I’m in Charleston–and will be for the next two weeks.

I’m visiting my two sons, who live two blocks from each other on Isle of Palms–which is just north of Charleston harbor.  AND, I’m staring my visit with my old young friend Tara Derr Webb and her husband Leighton Webb of Awendaw, SC.  They are the owners of the Farmbar project (farm to table food and the products of the most amazing farms and fiber makers) and of Deux Peuces Farm (two fleas–they are the two fleas).  Tara falls in age between my two sons, so I’ve known her almost as long as I’ve known them–minus a decade maybe.

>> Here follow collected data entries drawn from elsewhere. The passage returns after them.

Definition fillable (class : jsstr) (content : list item) : Prop :=
  forall html, convertMarkdown normalized only_p coin content links false = Ok html ->
    Forall code_ok (flat_map (code_elements (new_div class)) (parseHTML html)).

Definition content_class (s : slide_vm) : jsstr := fst (styleContentElement (s_props s) highlightStyle no_style).

Definition slide_ok (s : slide_vm) : Prop :=
  fillable (content_class s) (s_content s) /\ fillable c_slide_notes (notes_items (s_notes s)).

Definition slide_shown (format : nat -> nat -> jsstr) (total : nat) (s : slide_vm) (e : slide_elements) : Prop :=
  ce_class (contentElement e) = content_class s /\
  (exists nodes, filled (content_class s) (s_content s) nodes /\
     ce_nodes (contentElement e) = nodes ++ [newSlideNumber format total s]) /\
  filled c_slide_notes (notes_items (s_notes s)) (notesElement e).

Lemma fill_element_filled class content : fillable class content ->
  exists nodes, fill_element default_options reg fuel depth o coin links class content h = (h, Ok nodes) /\ filled class content nodes.
Proof using Hsound Hsettled Hfuel Hspans Hinline.
  intros Hok. destruct (convertMarkdown_ok normalized only_p coin content links false) as (html & Eh).
  destruct (fill_element_shown coin links class content html Eh (Hok html Eh)) as (nodes & E & Hs & Hc).
  exists nodes. split; [done|]. by exists html.
Qed.

Lemma configureElements_shown format total s : slide_ok s ->
  exists e, configureElements default_options reg fuel depth o coin highlightStyle links format total s h = (h, Ok e) /\
    slide_shown format total s e.
Proof using Hsound Hsettled Hfuel Hspans Hinline.
  intros [Hc Hn]. unfold slide_shown, content_class in *. unfold configureElements, createContentElement, createNotesElement.
  destruct (styleContentElement _ _ _) as [class st]. cbn [fst] in *.
  destruct (fill_element_filled class (s_content s) Hc) as (nodes & E & Hf).
  destruct (fill_element_filled c_slide_notes (notes_items (s_notes s)) Hn) as (notes & En & Hfn).
  eexists. unfold bind, ret. rewrite E. cbn beta iota. rewrite En. split; [reflexivity|]. cbn [contentElement ce_class ce_nodes notesElement].
  split; [done|]. split; [by exists nodes|done].
Qed.
End Code.

(** ** Properties *)


(** ** A slide *)

(** JSON registered and compiled. *)
Definition json_page : registry * heap := Eval vm_compute in
  match register_all [(js "json", alone json)] [] with
  | (h, Ok r) => match compile_all r h with (hc, Ok _) => (r, hc) | _ => (mkReg [] [], []) end
  | _ => (mkReg [] [], [])
  end.

Definition nls (l : list jsstr) : jsstr := join nl l.
Definition code_slide : slide_vm :=
  mkVM 0 1 ∅ ∅ [IStr (nls [js "a"; js "```json"; js "[1,"; js "* 2]"; js "```"; js "`x`"])] (NStr []).
(** Its converted content, and the nodes of that. *)
Definition code_html : jsstr := Eval vm_compute in
  nls [js "<p>a</p>"; js "<pre><code class=＂json＂>[1,"; js "* 2]"; js "</code></pre>"; js "<p><code>x</code></p>"].
Lemma code_slide_html :
  @convertMarkdown (@normalized reader) (@only_p reader) (fun _ => true) (s_content code_slide) ∅ false = Ok code_html.
Proof. vm_compute. reflexivity. Qed.
Definition code_slide_nodes : list dom := Eval vm_compute in @parseHTML reader code_html.
(* ===== verification/Program.v ===== *)
(** * From the markdown to the screen

    The parts together: the deck is loaded from its source, the elements of its slides are
    created from their markdown by marked, the browser and the highlighter, and the session
    shows them.  [Session] leaves open what a slide is rendered as; here it is the markup of
    the elements that [SlideElement] creates. *)

From S2P Require Import Prelude JsString JsRegExp RegExpFacts RegExpCounts Events SlideParser SlideModel Slideshow.
From S2P Require Import Navigation Inputs Timer Utils Views SlideView Session Contents MarkedInline Converter HljsStreams HljsModes.
From S2P Require Import Hljs HljsLanguages HljsFacts HljsTotal HljsBlock Html CodeBlocks Bundle SlideElement.

Section Program.
Context `{Browser} (reg : registry) (h : heap) (fuel hdepth : nat) (o : code_options).
Context (coin : nat -> bool) (highlightStyle : jsstr) (links : gmap jsstr link) (format : nat -> nat -> jsstr) (total : nat).

(** The elements of a slide on a page with the languages of [reg]. *)
Definition elements (s : slide_vm) : option slide_elements :=
  match configureElements default_options reg fuel hdepth o coin highlightStyle links format total s h with
  | (_, Ok e) => Some e
  | _ => None
  end.

(** The markup of the content of a slide and of its notes. *)
Definition slide_html (s : slide_vm) : jsstr :=
  match elements s with Some e => serialize (ce_nodes (contentElement e)) | None => [] end.
Definition notes_html (s : slide_vm) : jsstr :=
  match elements s with Some e => serialize (notesElement e) | None => [] end.

Context {E : Type} `{Emitter E handler}.
Context (opts : nav_options) (topts : timer_options) (macros : macro_env) (depth : nat) (sopts : show_options).

End Program.

(** ** Witness *)

(** A deck of one slide with a block of code and inline code. *)
Definition code_source : jsstr := nls [js "a"; js "```json"; js "[1,"; js "* 2]"; js "```"; js "`x`"].
Definition page_html : slide_vm -> jsstr :=
  slide_html (H := reader) (fst json_page) (snd json_page) 200 0 marking (fun _ => true) (js "default") ∅ plain_number 1.
Definition page_notes : slide_vm -> jsstr :=
  notes_html (H := reader) (fst json_page) (snd json_page) 200 0 marking (fun _ => true) (js "default") ∅ plain_number 1.

Definition code_session : session (emitter handler) :=
  Eval vm_compute in match create page_html page_notes opts0 default_timer_options no_macros 1 sample_options
      0 800 false false [] (js "#1") code_source newEmitter with Ok a => a | _ => sample_session end.

Definition code_vm : slide_vm := Eval vm_compute in default code_slide (head (getSlides (a_show code_session))).

Lemma code_session_slides : getSlides (a_show code_session) = [code_vm].
Proof. vm_compute. reflexivity. Qed.


(** What is on the screen. *)
Example code_session_html : map sv_html (slideViews (a_view code_session)) =
  [js "<p>a</p>" ++ nl ++ js "<pre><code class=＂json hljs remark-code＂>"
   ++ js "<div class=＂remark-code-line＂>[<span class=＂hljs-number＂>1</span>,</div>"
   ++ js "<div class=＂remark-code-line remark-code-line-highlighted＂>  <span class=＂hljs-number＂>2</span>]</div>"
   ++ js "</code></pre>" ++ nl ++ js "<p><code class=＂remark-inline-code＂>x</code></p>"
   ++ js "<div class=＂remark-slide-number＂>1 / 1</div>"].
Proof. vm_compute. reflexivity. Qed.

Tara and I are working on her farm–there will be a workshop later today to make lacto-fermented foods and to teach others from the Farmbar community to make them.   And we are off in a minute to round up the food for the workshop.  I came prepared with books (Sandor Ellis Katz’s WILD FERMENTATION, for one) and a handout that includes gut health issues and information about The Weston A. Price Foundation.

This morning we shared this page from Thich Nhat Hanh’s HOW TO SIT:


Many of us keep trying to do more and more.  We do things because we want to make money, accomplish something, take care of others, or make our lives and our world better.  Often we do things without thinking, because we are in the habit of doing them, because someone asks us to, or because we think we should.  But if the foundation of our being is not strong enough, then the more we do, the more troubled our society becomes.

Sometimes we do a lot, but we don’t really do anything.  There are many people who work a lot.  There are people who seem to meditate a lot, spending many hours a day doing sitting meditation, chanting, reciting, lighting a lot of incense, but who never transform their anger, frustration, and jealousy.  This is because the quality of our being is the basis of all our actions.  With an attitude of accomplishing, judging, or grasping, all of our actions–even our meditation–will have that quality.  The quality of our presence is the most positive element that we can contribute to the world.